▸ **Directions**: Below are lines of data, and only some are wanted. Please repeat exactly those from the line that has "(is_help arg = true ->" through the line that has "v < 64 \/ 8192 < v ->".
+++ The data
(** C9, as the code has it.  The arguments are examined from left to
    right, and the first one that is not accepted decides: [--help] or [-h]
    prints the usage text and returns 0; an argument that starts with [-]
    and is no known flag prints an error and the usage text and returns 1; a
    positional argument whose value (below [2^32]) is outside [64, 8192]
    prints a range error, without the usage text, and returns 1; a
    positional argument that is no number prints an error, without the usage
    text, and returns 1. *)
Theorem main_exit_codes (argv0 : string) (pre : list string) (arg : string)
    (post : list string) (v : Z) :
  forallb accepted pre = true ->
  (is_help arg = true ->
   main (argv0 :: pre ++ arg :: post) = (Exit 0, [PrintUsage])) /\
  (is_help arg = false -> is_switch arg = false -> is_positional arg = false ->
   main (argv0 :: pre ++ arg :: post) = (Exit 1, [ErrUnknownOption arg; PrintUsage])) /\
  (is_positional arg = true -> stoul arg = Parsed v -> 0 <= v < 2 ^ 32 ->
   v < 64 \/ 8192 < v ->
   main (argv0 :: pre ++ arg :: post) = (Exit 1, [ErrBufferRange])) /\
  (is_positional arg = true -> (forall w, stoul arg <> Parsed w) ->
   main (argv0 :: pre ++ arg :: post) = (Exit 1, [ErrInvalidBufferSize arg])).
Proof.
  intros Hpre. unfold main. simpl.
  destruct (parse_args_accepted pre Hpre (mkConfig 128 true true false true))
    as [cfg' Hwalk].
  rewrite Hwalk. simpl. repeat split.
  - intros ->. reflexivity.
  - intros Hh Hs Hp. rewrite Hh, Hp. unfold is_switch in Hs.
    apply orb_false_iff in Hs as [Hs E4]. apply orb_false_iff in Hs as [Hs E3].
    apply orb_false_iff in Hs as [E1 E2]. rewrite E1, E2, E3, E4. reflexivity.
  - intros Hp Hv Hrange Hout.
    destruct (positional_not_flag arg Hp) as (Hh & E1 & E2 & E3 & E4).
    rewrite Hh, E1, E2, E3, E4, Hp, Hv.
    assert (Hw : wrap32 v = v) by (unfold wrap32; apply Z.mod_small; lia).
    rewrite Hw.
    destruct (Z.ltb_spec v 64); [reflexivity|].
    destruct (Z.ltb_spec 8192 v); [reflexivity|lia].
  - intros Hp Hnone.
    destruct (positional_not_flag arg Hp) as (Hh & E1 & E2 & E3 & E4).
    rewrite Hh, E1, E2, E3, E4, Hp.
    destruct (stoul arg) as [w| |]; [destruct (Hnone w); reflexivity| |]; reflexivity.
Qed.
++++++
+++ The data
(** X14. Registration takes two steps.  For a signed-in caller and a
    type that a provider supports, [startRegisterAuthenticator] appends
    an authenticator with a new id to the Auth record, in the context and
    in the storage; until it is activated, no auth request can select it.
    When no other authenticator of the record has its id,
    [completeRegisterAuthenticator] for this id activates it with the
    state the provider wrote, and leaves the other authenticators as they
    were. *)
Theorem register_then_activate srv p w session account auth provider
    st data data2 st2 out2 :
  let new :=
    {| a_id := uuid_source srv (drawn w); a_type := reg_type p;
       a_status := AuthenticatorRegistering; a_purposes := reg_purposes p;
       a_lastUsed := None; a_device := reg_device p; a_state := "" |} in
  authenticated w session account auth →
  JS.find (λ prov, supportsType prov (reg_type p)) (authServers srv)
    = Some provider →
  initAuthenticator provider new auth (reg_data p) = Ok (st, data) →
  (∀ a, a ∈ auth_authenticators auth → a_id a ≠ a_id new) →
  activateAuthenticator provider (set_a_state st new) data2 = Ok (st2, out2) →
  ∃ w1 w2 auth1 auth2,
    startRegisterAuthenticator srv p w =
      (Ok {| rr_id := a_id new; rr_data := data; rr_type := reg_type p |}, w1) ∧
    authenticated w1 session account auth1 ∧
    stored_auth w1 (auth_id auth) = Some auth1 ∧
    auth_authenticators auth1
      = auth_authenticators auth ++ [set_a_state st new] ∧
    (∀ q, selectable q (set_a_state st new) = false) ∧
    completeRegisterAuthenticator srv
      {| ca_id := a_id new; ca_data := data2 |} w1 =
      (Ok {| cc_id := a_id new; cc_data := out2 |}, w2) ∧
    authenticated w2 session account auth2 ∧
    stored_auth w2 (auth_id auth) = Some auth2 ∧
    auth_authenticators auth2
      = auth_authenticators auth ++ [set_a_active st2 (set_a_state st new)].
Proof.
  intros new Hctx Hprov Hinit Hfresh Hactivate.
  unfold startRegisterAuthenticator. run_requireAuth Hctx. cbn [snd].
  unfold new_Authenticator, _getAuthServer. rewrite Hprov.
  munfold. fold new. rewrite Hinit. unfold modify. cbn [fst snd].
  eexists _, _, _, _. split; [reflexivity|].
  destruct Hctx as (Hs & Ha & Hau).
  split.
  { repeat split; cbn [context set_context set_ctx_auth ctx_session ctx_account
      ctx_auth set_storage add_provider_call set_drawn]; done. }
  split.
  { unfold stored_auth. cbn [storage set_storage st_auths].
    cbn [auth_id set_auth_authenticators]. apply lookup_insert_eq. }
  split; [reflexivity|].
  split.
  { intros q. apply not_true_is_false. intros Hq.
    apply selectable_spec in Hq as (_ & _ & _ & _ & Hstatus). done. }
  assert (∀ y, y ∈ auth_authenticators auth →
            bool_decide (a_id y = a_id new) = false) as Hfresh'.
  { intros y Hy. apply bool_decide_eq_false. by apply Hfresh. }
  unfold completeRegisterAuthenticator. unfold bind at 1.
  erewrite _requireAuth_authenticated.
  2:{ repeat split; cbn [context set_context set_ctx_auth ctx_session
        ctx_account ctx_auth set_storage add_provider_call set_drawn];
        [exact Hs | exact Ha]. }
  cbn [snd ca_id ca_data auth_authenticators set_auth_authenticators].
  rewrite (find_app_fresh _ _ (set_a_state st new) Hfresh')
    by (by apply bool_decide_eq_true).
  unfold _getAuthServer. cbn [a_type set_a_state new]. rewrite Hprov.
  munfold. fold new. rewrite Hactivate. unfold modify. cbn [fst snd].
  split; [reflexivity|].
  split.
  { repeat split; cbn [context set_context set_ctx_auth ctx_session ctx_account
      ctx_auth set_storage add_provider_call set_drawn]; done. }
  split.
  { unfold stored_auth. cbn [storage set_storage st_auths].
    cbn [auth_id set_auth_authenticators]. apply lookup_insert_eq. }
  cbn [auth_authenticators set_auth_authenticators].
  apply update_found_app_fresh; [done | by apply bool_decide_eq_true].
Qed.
++++++
▸ **Problem solution**:
  (is_help arg = true ->
   main (argv0 :: pre ++ arg :: post) = (Exit 0, [PrintUsage])) /\
  (is_help arg = false -> is_switch arg = false -> is_positional arg = false ->
   main (argv0 :: pre ++ arg :: post) = (Exit 1, [ErrUnknownOption arg; PrintUsage])) /\
  (is_positional arg = true -> stoul arg = Parsed v -> 0 <= v < 2 ^ 32 ->
   v < 64 \/ 8192 < v ->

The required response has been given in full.